Segment Start: AVAILABLE DATA
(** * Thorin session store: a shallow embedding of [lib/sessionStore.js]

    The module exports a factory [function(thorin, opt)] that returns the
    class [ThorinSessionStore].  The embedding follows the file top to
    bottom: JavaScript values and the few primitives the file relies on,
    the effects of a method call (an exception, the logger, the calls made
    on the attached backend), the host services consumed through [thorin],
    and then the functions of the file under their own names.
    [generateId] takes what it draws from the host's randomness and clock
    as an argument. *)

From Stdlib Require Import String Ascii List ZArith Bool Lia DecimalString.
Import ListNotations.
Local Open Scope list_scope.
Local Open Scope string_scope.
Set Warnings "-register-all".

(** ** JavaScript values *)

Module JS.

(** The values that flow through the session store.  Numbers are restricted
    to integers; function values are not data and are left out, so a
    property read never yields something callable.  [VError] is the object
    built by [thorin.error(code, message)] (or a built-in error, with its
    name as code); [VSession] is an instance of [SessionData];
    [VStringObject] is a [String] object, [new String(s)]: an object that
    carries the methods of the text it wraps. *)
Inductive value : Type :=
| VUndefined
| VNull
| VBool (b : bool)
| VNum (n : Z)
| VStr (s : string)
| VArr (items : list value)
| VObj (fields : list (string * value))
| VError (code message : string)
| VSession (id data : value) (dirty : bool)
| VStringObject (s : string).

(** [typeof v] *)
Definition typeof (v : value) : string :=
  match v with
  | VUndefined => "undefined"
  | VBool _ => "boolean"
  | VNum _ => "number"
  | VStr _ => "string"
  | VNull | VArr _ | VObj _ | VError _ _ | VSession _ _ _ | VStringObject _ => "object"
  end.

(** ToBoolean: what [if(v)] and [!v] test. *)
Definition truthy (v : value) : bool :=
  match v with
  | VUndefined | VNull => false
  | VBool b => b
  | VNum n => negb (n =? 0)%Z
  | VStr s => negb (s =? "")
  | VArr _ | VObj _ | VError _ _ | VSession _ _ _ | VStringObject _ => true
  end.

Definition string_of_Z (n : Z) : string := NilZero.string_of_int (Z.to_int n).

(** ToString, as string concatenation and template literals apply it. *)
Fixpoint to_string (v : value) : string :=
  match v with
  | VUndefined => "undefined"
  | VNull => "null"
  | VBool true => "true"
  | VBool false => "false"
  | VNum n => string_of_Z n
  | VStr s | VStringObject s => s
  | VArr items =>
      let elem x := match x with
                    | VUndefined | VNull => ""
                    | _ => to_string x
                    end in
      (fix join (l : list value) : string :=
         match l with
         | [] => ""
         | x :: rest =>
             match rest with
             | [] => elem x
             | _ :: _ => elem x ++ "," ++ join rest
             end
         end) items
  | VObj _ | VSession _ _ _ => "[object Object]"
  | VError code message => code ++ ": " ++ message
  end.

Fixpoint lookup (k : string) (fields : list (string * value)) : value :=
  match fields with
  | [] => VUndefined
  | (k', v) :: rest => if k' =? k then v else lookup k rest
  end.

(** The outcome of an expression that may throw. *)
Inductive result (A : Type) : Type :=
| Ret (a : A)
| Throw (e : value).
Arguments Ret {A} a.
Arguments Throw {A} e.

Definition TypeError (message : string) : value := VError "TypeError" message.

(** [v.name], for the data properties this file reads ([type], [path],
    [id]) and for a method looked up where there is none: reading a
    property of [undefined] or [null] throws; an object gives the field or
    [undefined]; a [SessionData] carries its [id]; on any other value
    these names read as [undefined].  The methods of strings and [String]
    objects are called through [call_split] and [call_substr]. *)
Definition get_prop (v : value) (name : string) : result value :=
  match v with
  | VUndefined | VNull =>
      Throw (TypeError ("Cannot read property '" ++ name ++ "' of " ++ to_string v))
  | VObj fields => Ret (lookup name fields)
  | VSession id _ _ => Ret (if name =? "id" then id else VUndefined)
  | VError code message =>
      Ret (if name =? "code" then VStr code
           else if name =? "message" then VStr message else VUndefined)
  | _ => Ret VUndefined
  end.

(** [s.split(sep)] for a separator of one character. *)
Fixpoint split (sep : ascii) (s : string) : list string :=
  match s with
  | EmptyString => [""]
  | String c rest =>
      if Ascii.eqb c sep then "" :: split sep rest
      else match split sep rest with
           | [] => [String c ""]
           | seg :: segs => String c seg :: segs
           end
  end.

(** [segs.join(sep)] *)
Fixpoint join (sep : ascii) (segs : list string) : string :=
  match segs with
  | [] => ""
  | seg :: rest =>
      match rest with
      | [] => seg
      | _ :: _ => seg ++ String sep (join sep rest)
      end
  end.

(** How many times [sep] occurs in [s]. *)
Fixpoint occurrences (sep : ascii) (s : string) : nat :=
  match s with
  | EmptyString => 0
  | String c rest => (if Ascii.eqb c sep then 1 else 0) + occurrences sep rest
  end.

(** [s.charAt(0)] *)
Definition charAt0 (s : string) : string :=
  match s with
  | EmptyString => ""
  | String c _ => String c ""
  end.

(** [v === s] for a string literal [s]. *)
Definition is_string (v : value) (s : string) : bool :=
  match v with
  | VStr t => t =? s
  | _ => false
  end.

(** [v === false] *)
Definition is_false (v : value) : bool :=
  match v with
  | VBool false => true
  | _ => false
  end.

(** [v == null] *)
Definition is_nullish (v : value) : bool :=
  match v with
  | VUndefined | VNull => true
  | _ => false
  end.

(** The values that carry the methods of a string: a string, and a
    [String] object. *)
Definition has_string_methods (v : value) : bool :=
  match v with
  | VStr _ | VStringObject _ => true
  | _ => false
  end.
Segment End: AVAILABLE DATA
— PROBLEM TO SOLVE —
Your answer consists solely of the lines from the top of the records above through the line that contains "as an argument. *)", each echoed exactly.

— YOUR SOLUTION —
(** * Thorin session store: a shallow embedding of [lib/sessionStore.js]

    The module exports a factory [function(thorin, opt)] that returns the
    class [ThorinSessionStore].  The embedding follows the file top to
    bottom: JavaScript values and the few primitives the file relies on,
    the effects of a method call (an exception, the logger, the calls made
    on the attached backend), the host services consumed through [thorin],
    and then the functions of the file under their own names.
    [generateId] takes what it draws from the host's randomness and clock
    as an argument. *)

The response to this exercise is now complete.